Distinct regions of Gα13 participate in its regulatory interactions with RGS homology domain-containing RhoGEFs

Gα12 and Gα13 transduce signals from G protein-coupled receptors to RhoA through RhoGEFs containing an RGS homology (RH) domain, such as p115 RhoGEF or leukemia-associated RhoGEF (LARG). The RH domain of p115 RhoGEF or LARG binds with high affinity to active forms of Gα12 and Gα13 and confers specific GTPase-activating protein (GAP) activity, with faster GAP responses detected in Gα13 than in Gα12. At the same time, Gα13, but not Gα12, directly stimulates the RhoGEF activity of p115 RhoGEF or nonphosphorylated LARG in reconstitution assays.
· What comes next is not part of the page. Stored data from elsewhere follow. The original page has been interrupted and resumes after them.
(** C3, as the code has it.  With formulae, rules [C1] and [C3] raise
    ValueError when the named states are not exhaustive on the basis of the
    formulae, then ask the proviso against the assumption base made of the
    formulae.  With none, they ask it against a new assumption base made
    from the vocabulary of the context's one alone, not against the
    context's own.  A proviso that fails raises ValueError; one that holds
    gives the entailment of the conclusion from the context over the union
    of the context's formulae and the given ones as the answer. *)
Theorem case_split_rules_spec (s : store) :
  (formulae <> [] ->
   forall basis exhaustive s1 s2,
     get_basis (_p (_named_state context s) s) variable_assignment
       attribute_interpretation formulae s = (Ok basis, s1) ->
     is_exhaustive (_named_state context s1) basis named_states s1
     = (Ok exhaustive, s2) ->
     (exhaustive = false ->
      rule_C1 s = (Raise not_exhaustive, s2) /\
      rule_C3 s = (Raise not_exhaustive, s2)) /\
     (exhaustive = true ->
      forall assumption_base s3,
        AssumptionBase_of formulae s2 = (Ok assumption_base, s3) ->
        from_proviso s assumption_base s3)) /\
  (formulae = [] ->
   forall assumption_base s1,
     AssumptionBase_over (_vocabulary (_assumption_base context s) s) s
     = (Ok assumption_base, s1) ->
     from_proviso s assumption_base s1) /\
  (forall t assumption_base_union t',
     _formulae (_assumption_base context t) t ++ formulae <> [] ->
     AssumptionBase_of (_formulae (_assumption_base context t) t ++ formulae)
       t = (Ok assumption_base_union, t') ->
     extended context formulae t
     = Context_of assumption_base_union (_named_state context t') t').
Proof.
  split; [|split].
  - intros Hne basis exhaustive s1 s2 Hbasis Hex.
    assert (Hif : nonempty formulae = true)
      by (destruct formulae; [congruence|reflexivity]).
    destruct exhaustive; (split; intros Hexhaustive; try discriminate).
    + intros assumption_base s3 Hab. apply from_proviso_intro.
      intros tag k. unfold case_split. rewrite Hif.
      repeat run_step. simpl. repeat run_step. reflexivity.
    + unfold rule_C1, rule_C3, diagrammatic_to_diagrammatic,
        diagrammatic_to_sentential, case_split.
      rewrite Hif. repeat run_step. simpl. repeat run_step.
      split; reflexivity.
  - intros Hnil assumption_base s1 Hab.
    assert (Hif : nonempty formulae = false) by (rewrite Hnil; reflexivity).
    apply from_proviso_intro.
    intros tag k. unfold case_split. rewrite Hif.
    repeat run_step. reflexivity.
  - intros t union t' Hne Hab. unfold extended. repeat run_step.
    assert (Hif : nonempty (_formulae (_assumption_base context t) t
                            ++ formulae) = true).
    { destruct (_ ++ _); [congruence|reflexivity]. }
    rewrite Hif. repeat run_step. reflexivity.
Qed.

End CaseSplit.

(** *** Kinds *)

(** X14: [widening] looks at the kinds of its arguments before anything
    else: given no Context it raises the TypeError of the context, whatever
    the named state is; given a Context and no NamedState it raises the one
    of the named state; in both cases no method is called, the store being
    left as it was, and [thinning] and [diagrammatic_absurdity] leave with
    the same exception. *)
Theorem widening_kinds (context named_state : pyobj)
    (attribute_interpretation : option AttributeInterpretation) (s : store) :
  (is_Context context = false ->
   widening context named_state attribute_interpretation s
   = (Raise not_a_Context, s)) /\
  (is_Context context = true -> is_NamedState named_state = false ->
   widening context named_state attribute_interpretation s
   = (Raise not_a_NamedState, s)) /\
  (is_Context context && is_NamedState named_state = false ->
   forall b i j,
     thinning context named_state b i s
     = widening context named_state attribute_interpretation s /\
     diagrammatic_absurdity context named_state j s
     = widening context named_state attribute_interpretation s).
Proof.
  split; [|split].
  - destruct context; simpl; intros; try reflexivity; discriminate.
  - destruct context; simpl; try discriminate. intros _.
    destruct named_state; simpl; intros; try reflexivity; discriminate.
  - destruct context; simpl; intros; try (split; reflexivity).
    destruct named_state; simpl in *; try (split; reflexivity).
    discriminate.
Qed.

(** *** The answer of the rule that splits a sentence into a sentence *)

Lemma sentential_to_sentential_run (context : Context)
    (F1 F2 G : Formula) (attribute_interpretation : AttributeInterpretation)
    (variable_assignment : option VariableAssignment)
    (s s0 s1 s2 : store) (X : VariableAssignment) (v1 v2 : atom) :
  or_dummy context variable_assignment s = (Ok X, s0) ->
  assign_truth_value F1 attribute_interpretation (_named_state context s0) X
    s0 = (Ok v1, s1) ->
  assign_truth_value F2 attribute_interpretation (_named_state context s1) X
    s1 = (Ok v2, s2) ->
  sentential_to_sentential context F1 F2 G attribute_interpretation
    variable_assignment s
  = if negb (is_True v1) && negb (is_True v2) then (Raise no_disjunct, s2)
    else
      match assign_truth_value G attribute_interpretation
              (_named_state context s2) X s2 with
      | (Ok vG, s3) =>
          (Ok (if truthy v1 && negb (truthy vG) then false
               else if truthy v2 && negb (truthy vG) then false
               else true), s3)
      | (Raise e, s3) => (Raise e, s3)
      end.
Proof.
  intros HX H1 H2.
  pose proof (disjunction_holds_spec _ _ _ _ _ _ _ _ _ _ _ _ HX H1 H2)
    as Hd.
  unfold sentential_to_sentential. unfold bind at 1. rewrite Hd.
  destruct (negb (is_True v1) && negb (is_True v2)); [reflexivity|].
  rewrite bind_read. unfold bind.
  destruct (assign_truth_value G _ _ _ _) as [[vG|e] s3]; [|reflexivity].
  destruct (truthy v1 && negb (truthy vG)); [reflexivity|].
  destruct (truthy v2 && negb (truthy vG)); reflexivity.
Qed.

(** X15: when [sentential_to_sentential] returns, its answer is whether G
    holds.  F1 and F2 decide whether the rule raises the ValueError of the
    disjunction; once one of them is True the rule evaluates G and answers
    with the test [if] makes of its truth value, and an exception of that
    evaluation leaves the rule. *)
Theorem sentential_to_sentential_answer (context : Context)
    (F1 F2 G : Formula) (attribute_interpretation : AttributeInterpretation)
    (variable_assignment : option VariableAssignment)
    (s s0 s1 s2 : store) (X : VariableAssignment) (v1 v2 : atom) :
  or_dummy context variable_assignment s = (Ok X, s0) ->
  assign_truth_value F1 attribute_interpretation (_named_state context s0) X
    s0 = (Ok v1, s1) ->
  assign_truth_value F2 attribute_interpretation (_named_state context s1) X
    s1 = (Ok v2, s2) ->
  is_True v1 = true \/ is_True v2 = true ->
  (forall vG s3,
     assign_truth_value G attribute_interpretation (_named_state context s2)
       X s2 = (Ok vG, s3) ->
     sentential_to_sentential context F1 F2 G attribute_interpretation
       variable_assignment s = (Ok (truthy vG), s3)) /\
  (forall e s3,
     assign_truth_value G attribute_interpretation (_named_state context s2)
       X s2 = (Raise e, s3) ->
     sentential_to_sentential context F1 F2 G attribute_interpretation
       variable_assignment s = (Raise e, s3)).
Proof.
  intros HX H1 H2 Hone.
  assert (Hcond : negb (is_True v1) && negb (is_True v2) = false).
  { destruct Hone as [Hv|Hv]; rewrite Hv; simpl;
      rewrite ?andb_false_r; reflexivity. }
  assert (Htrue : forall v, is_True v = true -> truthy v = true).
  { intros [|[]| |]; simpl; congruence. }
  split.
  - intros vG s3 HG.
    rewrite (sentential_to_sentential_run _ _ _ G _ _ _ _ _ _ _ _ _ HX H1 H2).
    rewrite Hcond, HG.
    destruct Hone as [Hv|Hv]; apply Htrue in Hv; rewrite Hv;
      destruct (truthy vG), (truthy v1), (truthy v2); reflexivity.
  - intros e s3 HG.
    rewrite (sentential_to_sentential_run _ _ _ G _ _ _ _ _ _ _ _ _ HX H1 H2).
    rewrite Hcond, HG. reflexivity.
Qed.

(** X16: the rule does not tell F1 from F2.  Where evaluating the two
    leaves the store as it is, [sentential_to_sentential] gives the same
    outcome with the two disjuncts in either order. *)
Theorem sentential_to_sentential_symmetric (context : Context)
    (F1 F2 G : Formula) (attribute_interpretation : AttributeInterpretation)
    (variable_assignment : option VariableAssignment)
    (s s0 : store) (X : VariableAssignment) (v1 v2 : atom) :
  or_dummy context variable_assignment s = (Ok X, s0) ->
  assign_truth_value F1 attribute_interpretation (_named_state context s0) X
    s0 = (Ok v1, s0) ->
  assign_truth_value F2 attribute_interpretation (_named_state context s0) X
    s0 = (Ok v2, s0) ->
  sentential_to_sentential context F1 F2 G attribute_interpretation
    variable_assignment s
  = sentential_to_sentential context F2 F1 G attribute_interpretation
      variable_assignment s.
Proof.
  intros HX H1 H2.
  rewrite (sentential_to_sentential_run _ _ _ G _ _ _ _ _ _ _ _ _ HX H1 H2).
  rewrite (sentential_to_sentential_run _ _ _ G _ _ _ _ _ _ _ _ _ HX H2 H1).
  destruct (is_True v1), (is_True v2); simpl; try reflexivity;
    destruct (assign_truth_value G _ _ _ _) as [[vG|e] s3];
    try reflexivity;
    destruct (truthy v1), (truthy v2), (truthy vG); reflexivity.
Qed.
(** * The xv6 physical page allocator with LRU swapping (kernel/kalloc.c)

    A shallow embedding of [kernel/kalloc.c]: the free list threaded
    through the free pages, the circular doubly linked LRU list over
    the [pages] table, the swap bitmap, the clock scan of [swapout] and
    the fault fill of [swapin].

    The embedding is sequential: every [acquire]/[release] pair of the
    source is balanced inside one function and no function calls
    another while it holds a lock, so on one hart the locks have no
    effect on the result and they are left out.  Undefined behaviour of
    the C code (a null or out-of-table [struct page *], signed overflow)
    is the outcome [Fault]; [panic] is the outcome [Panic].

    [user/test.c] is a user program over [malloc], [fork], [wait] and
    [printf] of the user library; no part of it is embedded here. *)

From stdpp Require Import base decidable option list gmap strings.
From Stdlib Require Import ZArith Lia.

Local Open Scope Z_scope.

(** ** Machine integers *)

Definition INT_MAX : Z := 2 ^ 31 - 1.
Definition INT_MIN : Z := - 2 ^ 31.

(** Conversion to [uint64] and to [uint]. *)
Definition wrap64 (x : Z) : Z := x mod 2 ^ 64.
Definition wrap32 (x : Z) : Z := x mod 2 ^ 32.

(** Conversion to [int]: the low 32 bits, read in two's complement. *)
Definition to_int (x : Z) : Z :=
  let y := x mod 2 ^ 32 in if y <? 2 ^ 31 then y else y - 2 ^ 32.

(** [x & ~m] *)
Definition clear_bits (x m : Z) : Z := Z.land x (Z.lnot m).
Definition anchor (href text : string) : string :=
  "<a href=" +:+ q +:+ href +:+ q +:+ ">" +:+ text +:+ "</a>".

(** ** The program *)

Definition BASE_SEARCH_URL (query : string) : string :=
  "https://www.opensanctions.org/search/?q=" +:+ query.

Definition NO_MATCH_MARKER : string := "No matching entities were found.".

(** [unique_preserve_order]: the loop over [values] with its two variables,
    the set [seen] and the list [out]. *)
Fixpoint unique_loop (seen : gset string) (out : list string)
    (values : list string) : list string :=
  match values with
  | [] => out
  | value :: rest =>
      let key := Py.lower (Py.strip value) in
      if decide (key ∈ seen) then unique_loop seen out rest
      else unique_loop ({[key]} ∪ seen) (out ++ [value]) rest
  end.

Definition unique_preserve_order (values : list string) : list string :=
  unique_loop ∅ [] values.

Section Extraction.
(** [html.unescape] of the Python library. *)
Context (unescape : string -> string).

(** The title [extract_entities] computes from the text of an anchor. *)
Definition clean_title (raw_title : string) : string :=
  Py.strip (unescape (Re.sub_tags raw_title)).

Definition abs_url_of (rel_url : string) : string :=
  "https://www.opensanctions.org" +:+ rel_url.

(** The loop of [extract_entities] over the matches of the pattern, with
    its two variables [seen] and [entities]; the loop ends early at the
    [break]. *)
Fixpoint extract_loop (max_links : Z) (seen : gset (string * string))
    (entities : list (string * string))
    (matches : list (string * string)) : list (string * string) :=
  match matches with
  | [] => entities
  | (rel_url, raw_title) :: rest =>
      let abs_url := abs_url_of rel_url in
      let title := clean_title raw_title in
      let key := (abs_url, Py.lower title) in
      if decide (key ∈ seen) then extract_loop max_links seen entities rest
      else
        let seen' := {[key]} ∪ seen in
        let entities' := entities ++ [(title, abs_url)] in
        if Z.of_nat (length entities') >=? max_links then entities'
        else extract_loop max_links seen' entities' rest
  end.

Definition extract_entities (html_text : string) (max_links : Z)
    : list (string * string) :=
  extract_loop max_links ∅ [] (Re.findall html_text).

End Extraction.

(** [html.unescape] returns a text without an ampersand as it is; this
    instance serves the examples, whose texts have none. *)
Definition unescape_plain (s : string) : string := s.

(** *** The outside world and the command line *)

(** What one request returns: the decoded body, or the text [str(exc)] of
    the exception that [urlopen], [read] or [decode] raised. *)
Inductive response :=
  | Body (page : string)
  | Raises (exc_text : string).

(** The world the program reads from.  A text file is the list of its lines,
    a CSV file the list of the rows [csv.DictReader] yields (each row a
    dictionary from column name to cell; a missing cell and a missing column
    are both absent).  A path outside the map cannot be opened.  [net i url]
    is what the [i]-th request of the run returns for [url]. *)
Record world := World {
  txt_files : gmap string (list string);
  csv_files : gmap string (list (gmap string string));
  net : nat -> string -> response
}.

(** The options of [parse_args] the pipeline reads.  The two floating-point
    options, [timeout] and [sleep], only bound and space out the requests. *)
Record args := Args {
  name : list string;
  input_txt : option string;
  input_csv : option string;
  name_column : string;
  first_name_column : string;
  last_name_column : string;
  output : string;
  max_links : Z;
  no_dedupe : bool;
  limit : Z
}.

(** Truth value of an option that defaults to [None]. *)
Definition given (o : option string) : option string :=
  match o with
  | Some p => if Py.truthy p then Some p else None
  | None => None
  end.

(** What the program does to the world, in order. *)
Inductive effect :=
  | Stderr (line : string)
  | Stdout (line : string)
  | WriteFile (path : string) (content : string).

(** How a run ends: [sys.exit(code)], or an exception nobody caught (the
    interpreter then prints a traceback and exits with code 1). *)
Inductive outcome :=
  | Exit (code : Z)
  | Uncaught.

(** *** Loading names *)

(** [load_names_from_txt]; [None] when the file cannot be opened. *)
Definition load_names_from_txt (w : world) (path : string)
    : option (list string) :=
  match txt_files w !! path with
  | Some lines =>
      Some (filter (fun n => Py.truthy n = true) (Py.strip <$> lines))
  | None => None
  end.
In order to better understand the molecular mechanism by which Gα13 regulates RhoGEF activity through interaction with RH-RhoGEFs, we sought to identify the region(s) of Gα13 involved in either the GAP response or RhoGEF activation. For this purpose, we generated chimeras between Gα12 and Gα13 subunits and characterized their biochemical activities. In both cell-based and reconstitution assays of RhoA activation, we found that replacing the carboxyl-terminal region of Gα12 (residues 267–379) with that of Gα13 (residues 264–377) conferred gain-of-function to the resulting chimeric subunit, Gα12C13. The inverse chimera, Gα13C12, exhibited basal RhoA activation which was similar to Gα12. In contrast to GEF assays, GAP assays showed that Gα12C13 or Gα13C12 chimeras responded to the GAP activity of p115 RhoGEF or LARG in a manner similar to Gα12 or Gα13, respectively. We conclude from these results that the carboxyl-terminal region of Gα13 (residues 264–377) is essential for its RhoGEF stimulating activity, whereas the amino-terminal α helical and switch regions of Gα12 and Gα13 are responsible for their differential GAP responses to the RH domain.